With the rise in the drug's use, some have called for the legalization of the drug on the federal level. On July 16, President Joe Biden said, "I don't think anyone should be in prison for the use of marijuana. We're working on the crime bill now."
On July 21, Senate Democrats disclosed their marijuana legalization proposal that would lift the federal prohibition on the drug and cede power to states to determine how to regulate it, according to ABC News.
Known as The Cannabis Administration and Opportunity Act, the proposed measure is backed by Senate Majority Leader Chuck Schumer (D-NY), Finance Committee Chair Ron Wyden (D-OR), and Sen. Cory Booker (D-NJ). It would legalize marijuana across the nation while creating FDA requirements like regulations that monitor other products like tobacco and alcohol.
"Cannabis legalization has proven immensely successful at the state level, so it is time that Congress catches up with the rest of the country," Schumer said in a speech from the Senate floor. "I am proud to be the first Majority Leader ever to say that it is time to end the federal prohibition on cannabis, and this bill provides the best framework for updating our cannabis laws and reversing decades of harm inflicted by the war on drugs."

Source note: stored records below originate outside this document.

Lemma block_offset p a : prefix_ok p -> is_u32 a -> Contains p a = true -> a mod 2 ^ (32 - Bits p) = a - mask_addr (Addr_of p) (Bits p).
Proof.
  intros [Hp Hb] Ha Hc%Contains_iff; [|done]. pose proof (mask_addr_fits _ _ Hp Hb) as (_ & _ & Hm).
  pose proof (pow_le_32 (32 - Bits p) ltac:(lia)).
  rewrite <- (Z.mod_small (a - mask_addr (Addr_of p) (Bits p)) (2 ^ (32 - Bits p))) by lia.
  by rewrite Zminus_mod, Hm, Z.sub_0_r, Zmod_mod.
Qed.

(** C29: what the table does to packets. After a successful rebuild, a packet for
    host [n] of an announcement's synthetic block goes to host [n] of its subnet, a
    packet for no announced block keeps its destination, and a forwarded packet is
    masqueraded exactly when its source is in the VPN pool and its destination in
    an announced subnet. *)
Theorem translation_spec {K} `{NatKernelLaws K} `{NatVM} table pool vs k k' p src dst :
  Rebuild table (P4 pool) (v4_rules vs) k = (Ok tt, k') -> prefix_ok pool -> rules_ok vs -> blocks_match vs ->
  ipv4_packet src dst p -> is_u32 src -> is_u32 dst ->
  (forall v, v ∈ vs -> Contains v.1 dst = true ->
     translated (nk_view k') table p dst = mask_addr (Addr_of v.2) (Bits v.2) + (dst - mask_addr (Addr_of v.1) (Bits v.1)) /\
     Contains v.2 (translated (nk_view k') table p dst) = true) /\
  ((forall v, v ∈ vs -> Contains v.1 dst = false) -> translated (nk_view k') table p dst = dst) /\
  masquerades (nk_view k') table p = Contains pool src && existsb (fun v => Contains v.2 dst) vs.
Proof.
  intros Hr Hpool Hvs [Hlen Hdis] Hp Hsrc Hdst. apply Rebuild_v4 in Hr as ->. unfold translated, masquerades, table_chain, two_chains.
  rewrite lookup_insert_eq. cbn [nt_chains]. rewrite lookup_insert_eq, lookup_insert_ne, lookup_singleton_eq by done. cbn [nc_rules].
  rewrite (chain_pre vs p src dst), (chain_post pool vs p src dst) by done. split_and!.
  - intros v Hv Hc. rewrite (head_filter_in _ vs v) by eauto. cbn [fmap option_fmap option_map].
    unfold rules_ok in Hvs. rewrite Forall_forall in Hvs. destruct (Hvs v Hv) as [Hs [Hr Hb]]. pose proof (mask_addr_fits _ _ Hr Hb) as (Hm0 & Hm1 & Hm).
    pose proof (pow_le_32 (32 - Bits v.2) ltac:(lia)).
    rewrite nv_netmap_range by (done || lia || (unfold is_u32; lia)).
    assert (dst mod 2 ^ (32 - Bits v.2) = dst - mask_addr (Addr_of v.1) (Bits v.1)) as -> by (rewrite <- (Hlen v Hv); by apply block_offset).
    split; [done|]. apply Contains_iff in Hc; [|apply Hs]. apply Contains_iff; [done|]. rewrite (Hlen v Hv) in Hc |- *. lia.
  - intros Hno. assert (filter (fun v => Contains v.1 dst = true) vs = []) as ->; [|done].
    clear Hvs Hlen Hdis. induction vs as [|v vs IH]; [done|]. rewrite filter_cons, (Hno v) by left. apply IH. intros w Hw. apply Hno. by right.
  - by destruct (Contains pool src && _).
Qed.
(* ===== verification/RouterdProps.v ===== *)
(** * The router reconciled with the server

    Against the server's router over a quiet store, one reconciliation of the
    daemon makes the kernel's translation table and the tunnel's routes what the
    database says of the router's node. *)
From Stdlib Require Import Ascii.
From stdpp Require Import sorting.
From S2P Require Import Prelude GoStrings Netip Ipam Codec Db StoreInv StoreUsers StoreNodes StoreAnnounce StoreOps UsersProps CascadeProps AnnounceProps StoreEffects Netfw Isolation Wg WgProps Auth AuthProps Api ApiZones ApiRoutes ApiProps Sync SyncServe Netutil Engine EngineProps EngineRoutes NatCtl NatCtlProps RouteSync RouteSyncProps Daemon ApiClient ClientPaths ClientSession ClientReads Routerd RouterLists.

#[local] Open Scope lw_scope.

Section Router.
Context {K D : Type} `{Nftables K} `{WgHost D} `{WgTypes} `{NetipV6} `{Sqlite} `{Argon2} `{JwtLib} (h : Options).
#[local] Hint Extern 0 (Transport (World K D)) => exact (here h) : typeclass_instances.
Context (pool : Prefix) (d : DB) (now : Z) (rand : list (list Z)) (Hd : data_ok pool d) (Hnames : addressable d).
Context (n : node_row) (Hn : n ∈ rows (nodes d)) (c : Claims) (Huser : c_UserID c = n_user n).
Context (cl : ClientState (World K D)) (Hq : quiet_net d now rand (c_net cl)) (Hs : session h c cl).
(** A call on the store: the operation it is, or a read. *)
Ltac store_call :=
  match goal with
  | |- by_ops _ (db (Register ?n ?p ?c)) => apply (by_ops_db_op _ (OpRegister n p c)); [apply runs_void|]
  | |- by_ops _ (db (DeleteCascade ?i)) => apply (by_ops_db_op _ (OpDeleteUser i)); [apply runs_void|]
  | |- by_ops _ (db (CreateInvite ?c ?t)) => apply (by_ops_db_op _ (OpCreateInvite c t)); [apply runs_void|]
  | |- by_ops _ (db (Issue ?u)) => apply (by_ops_db_op _ (OpIssue u)); [apply runs_void|]
  | |- by_ops _ (db (ValidateRefresh ?t)) => apply (by_ops_db_op _ (OpValidate t)); [apply runs_void|]
  | |- by_ops _ (db (Revoke ?t)) => apply (by_ops_db_op _ (OpRevoke t)); [apply runs_unit|]
  | |- by_ops _ (db (CreateNode ?u ?n ?k ?p ?f ?l ?c)) => apply (by_ops_db_op _ (OpCreateNode u n k p f l c)); [apply runs_void|]
  | |- by_ops _ (db (DeleteOwned ?u ?n)) => apply (by_ops_db_op _ (OpDeleteNode u n)); [apply runs_void|]
  | |- by_ops _ (db (CreateZone ?o ?n ?p ?c)) => apply (by_ops_db_op _ (OpCreateZone o n p c)); [apply runs_void|]
  | |- by_ops _ (db (UpdateZonePassword ?z ?p)) => apply (by_ops_db_op _ (OpUpdateZonePassword z p)); [apply runs_unit|]
  | |- by_ops _ (db (DeleteZoneRow ?z)) => apply (by_ops_db_op _ (OpDeleteZone z)); [apply runs_unit|]
  | |- by_ops _ (db (JoinZone ?z ?n)) => apply (by_ops_db_op _ (OpJoin z n)); [apply runs_unit|]
  | |- by_ops _ (db (LeaveZone ?z ?n)) => apply (by_ops_db_op _ (OpLeave z n)); [apply runs_unit|]
  | |- by_ops _ (db (CreateAnnouncement ?u ?n ?r ?z ?l ?p)) => apply (by_ops_db_op _ (OpAnnounce u n r z l p)); [apply runs_void|]
  | |- by_ops _ (db (Detach ?z ?a)) => apply (by_ops_db_op _ (OpDetach z a)); [apply runs_void|]
  | |- by_ops _ (db (DetachAllForNodeZone ?n ?z)) => apply (by_ops_db_op _ (OpDetachNodeZone n z)); [apply runs_void|]
  | |- by_ops _ (db (DetachAllForZone ?z)) => apply (by_ops_db_op _ (OpDetachZone z)); [apply runs_void|]
  | |- by_ops _ (db _) => apply by_ops_db_reads
  end.
Ltac by_ops :=
  repeat first
    [ progress intros
    | solve [auto with by_ops nocore]
    | exact I
    | progress cbv zeta
    | match goal with
      | |- by_ops _ (bind _ _) => apply by_ops_bind
      | |- by_ops _ (for_each _ _) => apply by_ops_for_each
      | |- by_ops _ (db _) => store_call
      | |- by_ops _ (or_server_error _) => unfold or_server_error
      | |- by_ops _ (or_fail _ _) => apply by_ops_or_fail
      | |- reads (bind _ _) => apply reads_bind
      | |- by_ops _ (match ?x with _ => _ end) => destruct x
      end ].
#[export] Hint Extern 1 (reads (GetByUsername _)) => apply reads_query : by_ops.

Section Handlers.
Context {K D : Type} `{Nftables K} `{WgHost D} `{WgTypes} `{NetipV6} `{Sqlite} `{Argon2} `{JwtLib} (h : Options).
Abbreviation HM := (M Resp (World K D)).
#[local] Abbreviation by_ops := (by_ops (K:=K) (D:=D) h).

Lemma healthz_ops version method : by_ops (healthz version method).
Proof. unfold healthz. by_ops. Qed.
Lemma issue_token_ops u : by_ops (issue_token h u).
Proof. unfold issue_token, now_ns. by_ops. Qed.
#[local] Hint Resolve issue_token_ops : by_ops.
Lemma recompute_peer_ops node key ip m1 m2 : by_ops (recompute_peer h node key ip m1 m2).
Proof. unfold recompute_peer, RoutesForNode. by_ops. Qed.
#[local] Hint Resolve recompute_peer_ops : by_ops.

Lemma login_ops b : by_ops (login h b).
Proof. unfold login. by_ops. Qed.
Lemma refresh_ops b : by_ops (refresh h b).
Proof. unfold refresh, GetUserByID. by_ops. Qed.
Lemma logout_ops b : by_ops (logout b).
Proof. unfold logout. by_ops. Qed.
Lemma me_ops c : by_ops (me c).
Proof. unfold me. by_ops. Qed.
Lemma register_ops b : by_ops (register b).
Proof. unfold register. by_ops. Qed.
Lemma serverInfo_ops : by_ops (serverInfo h).
Proof. unfold serverInfo. by_ops. Qed.
Lemma createInvite_ops c : by_ops (createInvite h c).
Proof. unfold createInvite. by_ops. Qed.
Lemma listInvites_ops : by_ops listInvites.
Proof. unfold listInvites, ListInvites, now_ns. by_ops. Qed.
Lemma listNodes_ops c : by_ops (listNodes c).
Proof. unfold listNodes, ListByUser, now_ns. by_ops. Qed.
Lemma deleteNode_ops c path : by_ops (deleteNode h c path).
Proof. unfold deleteNode, GetOwned, ZonesForNode, AttachmentsForNode. by_ops. Qed.
Lemma deleteUser_ops c path : by_ops (deleteUser h c path).
Proof. unfold deleteUser. by_ops. Qed.
Lemma registerNode_ops c b : by_ops (registerNode h c b).
Proof.
  unfold registerNode. apply by_ops_bind; [by_ops|]. intros id. apply by_ops_bind; [by_ops|]. intros req. cbv zeta.
  destruct (_ || _); [by_ops|]. destruct (ParseKey _) as [k|] eqn:Hk; [|by_ops]. destruct (negb _); [by_ops|].
  destruct (PoolRange _) as [[first last]|e] eqn:Hr; [|by_ops]. apply by_ops_bind.
  - apply by_ops_or_fail. store_call. split; [done|by exists k].
  - by_ops.
Qed.
Lemma keeps_setup t args : t_file t = true -> keeps t (cmdSetup args).
Proof. intros Ht. pose proof (fun rec => keeps_state_save t rec Ht). unfold cmdSetup. pres_auto. Qed.
Lemma keeps_trust t args : t_file t = true -> keeps t (cmdTrust args).
Proof. intros Ht. pose proof (fun rec => keeps_state_save t rec Ht). unfold cmdTrust. pres_auto. Qed.
Lemma keeps_login t e args create : keeps t (cmdLogin e args create).
Proof. unfold cmdLogin. pres_auto. Qed.
Lemma keeps_status t e now : keeps t (cmdStatus e now).
Proof. unfold cmdStatus. pres_auto. Qed.
Lemma keeps_zone t e args : keeps t (cmdZone e args).
Proof. unfold cmdZone, zone_command. pres_auto; apply keeps_deferring; pres_auto. Qed.
Lemma keeps_down t e : t_net t = true -> keeps t (cmdDown e).
Proof. intros Ht. apply pres_bind; [apply keeps_engine; congruence|pres_auto]. Qed.
Lemma keeps_register t e args : t_file t = true -> t_key t = true -> keeps t (cmdRegister e args).
Proof.
  intros Hf Hk. assert (forall (T : Transport N) p name, keeps t (provision p name)) as Hp.
  { intros T p name. apply keeps_of. intros b. unfold provision. destruct (ProvisionDevice _ _ _) as [r m]. split_and!; [congruence..|done|done]. }
  unfold cmdRegister. pres_auto.
Qed.

Lemma keeps_overlap t p : keeps t (localOverlap p).
Proof.
  assert (forall target links, keeps t (links_overlap target links)) as Hl.
  { intros target links. induction links as [|l links IH]; [apply pres_ret|]. cbn [links_overlap].
    pose proof (keeps_host t (nl_AddrList l) (nl_addrs_view l)). pres_auto. }
  pose proof (keeps_host t nl_LinkList nl_links_view). unfold localOverlap. pres_auto.
Qed.
Lemma keeps_present t e p : keeps t (consumerRoutePresent e p).
Proof.
  unfold consumerRoutePresent. cbv zeta. apply pres_bind; [apply keeps_host, rh_find_view|]. intros [u|]; [|apply pres_ret].
  apply pres_bind; [apply keeps_host, nl_routes_view|pres_auto].
Qed.
#[local] Hint Resolve keeps_overlap keeps_present : pres.
Lemma keeps_announce t e args : t_nat t = true -> keeps t (cmdAnnounce e args).
Proof.
  intros Ht. assert (forall (T : Transport N) rec, keeps t (rebuildFromServer rec)) as Hr.
  { intros T rec. unfold rebuildFromServer, desired. pres_auto. apply keeps_nat. congruence. }
  assert (forall (T : Transport N) zone id, keeps t (compensate zone id)) as Hc by (intros; unfold compensate; pres_auto).
  unfold cmdAnnounce, cmdAnnounceAdd, cmdAnnounceRemove, cmdAnnounceList, print_entry. pres_auto; apply keeps_deferring; pres_auto.
Qed.
Lemma keeps_everything {A} (m : M cmd_err B A) : keeps (mkTouch true true true true) m.
Proof. apply keeps_of. intros b. by split_and!. Qed.

(** The daemon leaves the record and the device key alone. *)
Lemma bring_up_keeps {T} `{DaemonEngine T} (I : T -> Prop) : (forall s, I s -> I (snd (de_Up s))) -> (forall s, I s -> I (snd (de_Down s))) ->
  forall st s, I s -> I (d_eng (bring_up st s)).
Proof.
  intros Hup Hdown st s Hs. unfold bring_up, tryUp. pose proof (Hup s Hs) as I1. destruct (de_Up s) as [[u|[]] s1]; cbn [snd] in I1; try exact I1.
  pose proof (Hdown s1 I1) as I2. destruct (de_Down s1) as [[u|x] s2]; cbn [snd] in I2; [|exact I2].
  pose proof (Hup s2 I2) as I3. by destruct (de_Up s2) as [r s3].
Qed.
Lemma watch_keeps {T} `{DaemonEngine T} (I : T -> Prop) : (forall s, I s -> I (snd (de_Up s))) -> (forall s, I s -> I (snd (de_Down s))) ->
  (forall s, I s -> I (snd (de_LastHandshake s))) ->
  forall evs st, (forall f, Sync f ∈ evs -> forall s, I s -> I (f s)) -> I (d_eng st) -> I (d_eng (snd (watch evs st))).
Proof.
  intros Hup Hdown Hhs. pose proof (bring_up_keeps I Hup Hdown) as Hbring.
  intros evs. induction evs as [|[now| |f] evs IH]; intros st Hf Hst; cbn [watch].
  - exact Hst.
  - apply IH; [intros g Hg; apply Hf; by right|]. unfold on_tick. destruct (negb (d_up st)); [by apply Hbring|]. unfold stale.
    pose proof (Hhs _ Hst) as I1. destruct (de_LastHandshake (d_eng st)) as [[[hs|]|x] s1]; cbn [snd] in I1; [|exact I1..].
    destruct (staleAfter <? now - hs); [|exact I1]. pose proof (Hdown s1 I1) as I2. destruct (de_Down s1) as [[u|x] s2]; [by apply Hbring|exact I2].
  - pose proof (Hdown _ Hst) as I1. by destruct (de_Down (d_eng st)).
  - apply IH; [intros g Hg; apply Hf; by right|]. apply Hf; [left|exact Hst].
Qed.
Lemma reconcileAll_key `{Transport N} table cfg rec (s : RouterState S N K D) : device_key (rs_keys (snd (reconcileAll table cfg rec s))) = device_key (rs_keys s).
Proof.
  unfold reconcileAll, newClient. case_bool_decide; [done|].
  pose proof (get_key SessionTokenName (rs_keys s)) as I1. destruct (kr_Get SessionTokenName (rs_keys s)) as [x s1]. cbn [snd] in I1.
  pose proof (get_key RefreshTokenName s1) as I2. destruct (kr_Get RefreshTokenName s1) as [y s2]. cbn [snd] in I2.
  destruct (reconcile_cycle _ _ _ _) as [r cy]. cbn [snd rs_keys]. rewrite persist_key. congruence.
Qed.
Lemma daemon_key (T : Transport N) cfg rec wakes (s : RouterState S N K D) :
  device_key (rs_keys (d_eng (snd (@Daemon.Run _ (router_daemon cfg) (wake_event cfg rec <$> wakes) s)))) = device_key (rs_keys s).
Proof.
  set (I := fun x : RouterState S N K D => device_key (rs_keys x) = device_key (rs_keys s)).
  assert (forall x, I x -> I (snd (@de_Up _ (router_daemon cfg) x))) as Hup by (intros x Hx; cbn; by destruct (Engine.Up cfg (rs_eng x))).
  assert (forall x, I x -> I (snd (@de_Down _ (router_daemon cfg) x))) as Hdown by (intros x Hx; cbn; by destruct (Engine.Down cfg (rs_eng x))).
  assert (forall x, I x -> I (snd (@de_LastHandshake _ (router_daemon cfg) x))) as Hhs by (intros x Hx; cbn; by destruct (Engine.LastHandshake cfg (rs_eng x))).
  unfold Daemon.Run. apply (@watch_keeps _ (router_daemon cfg) I Hup Hdown Hhs).
  - intros f (w & Hw & _)%list_elem_of_fmap x Hx. destruct w; try done. injection Hw as ->. unfold I. by rewrite reconcileAll_key.
  - by apply (@bring_up_keeps _ (router_daemon cfg) I Hup Hdown).
Qed.
Lemma keeps_run t e wakes : t_nat t = true -> t_net t = true -> keeps t (cmdRun e wakes).
Proof.
  intros Hk Hn. apply keeps_of. intros b. unfold cmdRun. pose proof (proj1 (Load_view (bx_file b))) as Hf.
  destruct (Load (bx_file b)) as [loaded p]. cbn [snd] in Hf. unfold engineFromState.
  destruct loaded as [rec|x]; cbn [fst snd]; [|by split_and!].
  pose proof (get_key DeviceKeyName (bx_keys b)) as I1. cbn [set_file bx_keys]. destruct (kr_Get DeviceKeyName (bx_keys b)) as [[priv|u] k1]; cbn [snd] in I1; [|by split_and!].
  destruct (ParseAddr4 (st_IP rec)) as [addr|]; [|by split_and!]. destruct (ParsePrefix (st_Network rec)) as [network|]; [|by split_and!].
  cbv zeta. match goal with |- context [@Daemon.Run _ (router_daemon ?c) (wake_event ?c ?rc <$> _) ?s] => pose proof (daemon_key (dial (st_ServerURL rec) (tls e rec)) c rc wakes s) as Hkey end.
  destruct (Daemon.Run _ _) as [r st]. cbn [snd rs_keys] in Hkey. split_and!; [done| |congruence..].
  intros _. cbn [snd bx_keys]. by rewrite Hkey.
Qed.
Lemma MatchIn_sameCounts eqPaths eqPaths' neqPaths neqPaths' orderOf orderOf'
    n input result :
  eqPaths ≡ₚ eqPaths' → neqPaths ≡ₚ neqPaths' →
  (∀ path, orderOf path ≡ₚ orderOf' path) →
  sameCounts
    (MatchIn ParseString Get eqPaths neqPaths orderOf n input result).2
    (MatchIn ParseString Get eqPaths' neqPaths' orderOf' n input result).2.
Proof.
  intros He Hn Ho.
  assert (Hrep : result ++ (MatchResult.hit <$>
                              (eqPaths ≫= taskReported ParseString Get n input))
                 ≡ₚ result ++ (MatchResult.hit <$>
                              (eqPaths' ≫= taskReported ParseString Get n input)))
    by (by rewrite He).
  assert (Hvis : neqPaths ≫= taskVisited ParseString Get orderOf n input
                 ≡ₚ neqPaths' ≫= taskVisited ParseString Get orderOf' n input).
  { apply bind_Permutation_ext; [done|].
    intros path. by apply taskVisited_Permutation. }
  assert (Hdec : (∀ path, path ∈ eqPaths → ∃ x, ParseString path = inl x) ∨
                 ¬ (∀ path, path ∈ eqPaths → ∃ x, ParseString path = inl x)).
  { pose proof (equalityPhase_fold_None n input eqPaths (None, result, 0)) as H.
    destruct (foldl _ _ eqPaths).1.1 as [e|]; simpl in H.
    - right. intros Hall. destruct H as [_ H].
      specialize (H (conj eq_refl Hall)). discriminate.
    - left. destruct H as [H _]. by destruct (H eq_refl). }
  destruct Hdec as [Hall|Hnot'].
  - assert (Hall' : ∀ path, path ∈ eqPaths' → ∃ x, ParseString path = inl x)
      by (intros path Hin; apply Hall; by rewrite He).
    rewrite !MatchIn_parsed by done. rewrite !inequalityPhase_result.
    rewrite <- (equalityPhase_counter_Permutation n input eqPaths eqPaths' result He).
    destruct (bool_decide (0 < _)).
    + apply inequalityExprs_sameCounts; [done|].
      by apply sameCounts_Permutation.
    + apply sameCounts_Permutation. by rewrite Hrep, Hvis.
  - assert (Hnot'' : ¬ ∀ path, path ∈ eqPaths' → ∃ x, ParseString path = inl x).
    { intros Hall. apply Hnot'. intros path Hin. apply Hall. by rewrite <- He. }
    destruct (MatchIn_unparsed eqPaths neqPaths orderOf n input result Hnot')
      as [e ->].
    destruct (MatchIn_unparsed eqPaths' neqPaths' orderOf' n input result Hnot'')
      as [e' ->].
    simpl. by apply sameCounts_Permutation.
Qed.
Lemma tidy_push_plain : forall e q,
  tidy q -> stamp e = None -> tidy (heappush e q).
Proof.
  intros e q Ht He.
  apply tidy_push; [exact Ht| | |].
  - unfold punctual. unfold stamp in He. destruct (e_event e); try discriminate; exact I.
  - unfold stamp in He. destruct (e_event e); try discriminate; reflexivity.
  - intros z rz pz re pe _ _ Hse. congruence.
Qed.

Lemma tidy_schedule_plain : forall (st : state R) ev p d,
  tidy (queue st) ->
  (forall t n, stamp (Entry t p n ev) = None) ->
  tidy (queue (schedule R ev p d st)).
Proof.
  intros st ev p d Ht He. unfold schedule. cbn [queue].
  apply tidy_push_plain; [exact Ht|apply He].
Qed.

(** The generator draws the next gap, having given out index [k] at the
    current time. *)
Lemma tidy_customer_generator_loop : forall (st : state R) k,
  tidy (queue st) ->
  (forall z rz pz, In z (queue st) -> stamp z = Some (rz, pz) ->
     (rz < 2)%nat -> apart pz (k, now st)) ->
  tidy (queue (customer_generator_loop R P (S k) st)).
Proof.
  intros st k Ht Hk. unfold customer_generator_loop, timeout.
  destruct (randint R (rng st) _ _) as [e|[d g]] eqn:Hd.
  { apply tidy_schedule_plain; [exact Ht|reflexivity]. }
  apply randint_inr in Hd.
  destruct (d <? 0).
  { apply tidy_schedule_plain; [exact Ht|reflexivity]. }
  unfold schedule, set_rng. cbn [queue now eid].
  apply tidy_push; [exact Ht|exact I|reflexivity|].
  intros z rz pz re pe Hz Hsz Hse. cbn in Hse. injection Hse as <- <-.
  split.
  - intros Hlt. specialize (Hk z rz pz Hz Hsz Hlt).
    unfold apart in *. cbn [fst snd] in *. nia.
  - intros Hlt. apply stamp_rank in Hsz. lia.
Qed.
(** * level5-backend: the normalisation-and-comparison engine of [server.js]

    A shallow embedding of [src/server.js] and the properties the
    specification states about it.

    Conventions of the embedding.
    - A JavaScript number is an IEEE-754 binary64 value, modelled by
      [spec_float] with precision 53 and exponent bound 1024; arithmetic and
      comparisons are the ones of [SpecFloat], which work on integers and
      need no assumption.
    - A JavaScript string is the sequence of its code units; the model keeps
      the code units below 256, so a string is a [string] of the standard
      library and a code unit is an [ascii].
    - [null] in a field that is otherwise a number is [None].
    - Effects (the cache, the clock, the upstream call) are threaded through
      an explicit [world].  Requests are handled one at a time; within a
      request the two searches of a [Promise.all] both start before either
      reply is handled, and the replies are handled in the order they
      arrive. *)

From Stdlib Require Import ZArith Ascii String List Bool Lia.
From Stdlib Require Import Floats.SpecFloat DecimalString.
From stdpp Require Import gmap strings list fin_maps.

Local Open Scope Z_scope.

(* ===================================================================== *)
(** * Numbers *)
(* ===================================================================== *)

Module Num.

Definition prec : Z := 53.
Definition emax : Z := 1024.

(** A JavaScript number. *)
Definition num : Type := spec_float.

Definition NaN : num := S754_nan.
Definition Infinity : num := S754_infinity false.
Definition zero : num := S754_zero false.

Definition mul (a b : num) : num := SFmul prec emax a b.
Definition div (a b : num) : num := SFdiv prec emax a b.
Definition ltb (a b : num) : bool := SFltb a b.

Definition is_nan (a : num) : bool :=
  match a with S754_nan => true | _ => false end.

Definition is_zero (a : num) : bool :=
  match a with S754_zero _ => true | _ => false end.

(** [Number.isFinite]. *)
Definition isFinite (a : num) : bool :=
  match a with
  | S754_zero _ | S754_finite _ _ _ => true
  | S754_infinity _ | S754_nan => false
  end.

(** ToBoolean on a number: false for [+0], [-0] and [NaN]. *)
Definition truthy (a : num) : bool :=
  match a with
  | S754_zero _ | S754_nan => false
  | S754_infinity _ | S754_finite _ _ _ => true
  end.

But political pundits note the measure will have an uphill fight in the Senate, where it would need at least 10 Republicans to support the measure. Not all Democrats in the chamber are guaranteed to back it either.
Last April, the U.S. House passed the MORE Act to decriminalize cannabis.
In the meantime, the battle against pot continues in some states. As CBN News reported in May, more than 100 faith leaders throughout North Central Ohio are urging lawmakers there not to legalize the recreational use of marijuana.
According to Front Lines Ohio, some 110 clergymen sent an open letter to area mayors, local chambers of commerce, and local clergy explaining that legalizing illicit drug use will further corrupt society.
The open letter revealed data from states where cannabis has already been legalized, exposing the negative effects that the drug has on brain development in youth and an increase in road accidents.
Several of the clergymen have churches in urban areas that minister to families who are struggling to overcome substance abuse.
If the state enacts the "Ohio Marijuana Legalization Initiative," adults 21 years of age or older will be permitted to purchase, possess, use, cultivate, and sell the drug, according to Ballotpedia.
The proposed initiative has been cleared for signature gathering. If approved, it would appear on the ballot on Nov. 7, 2023.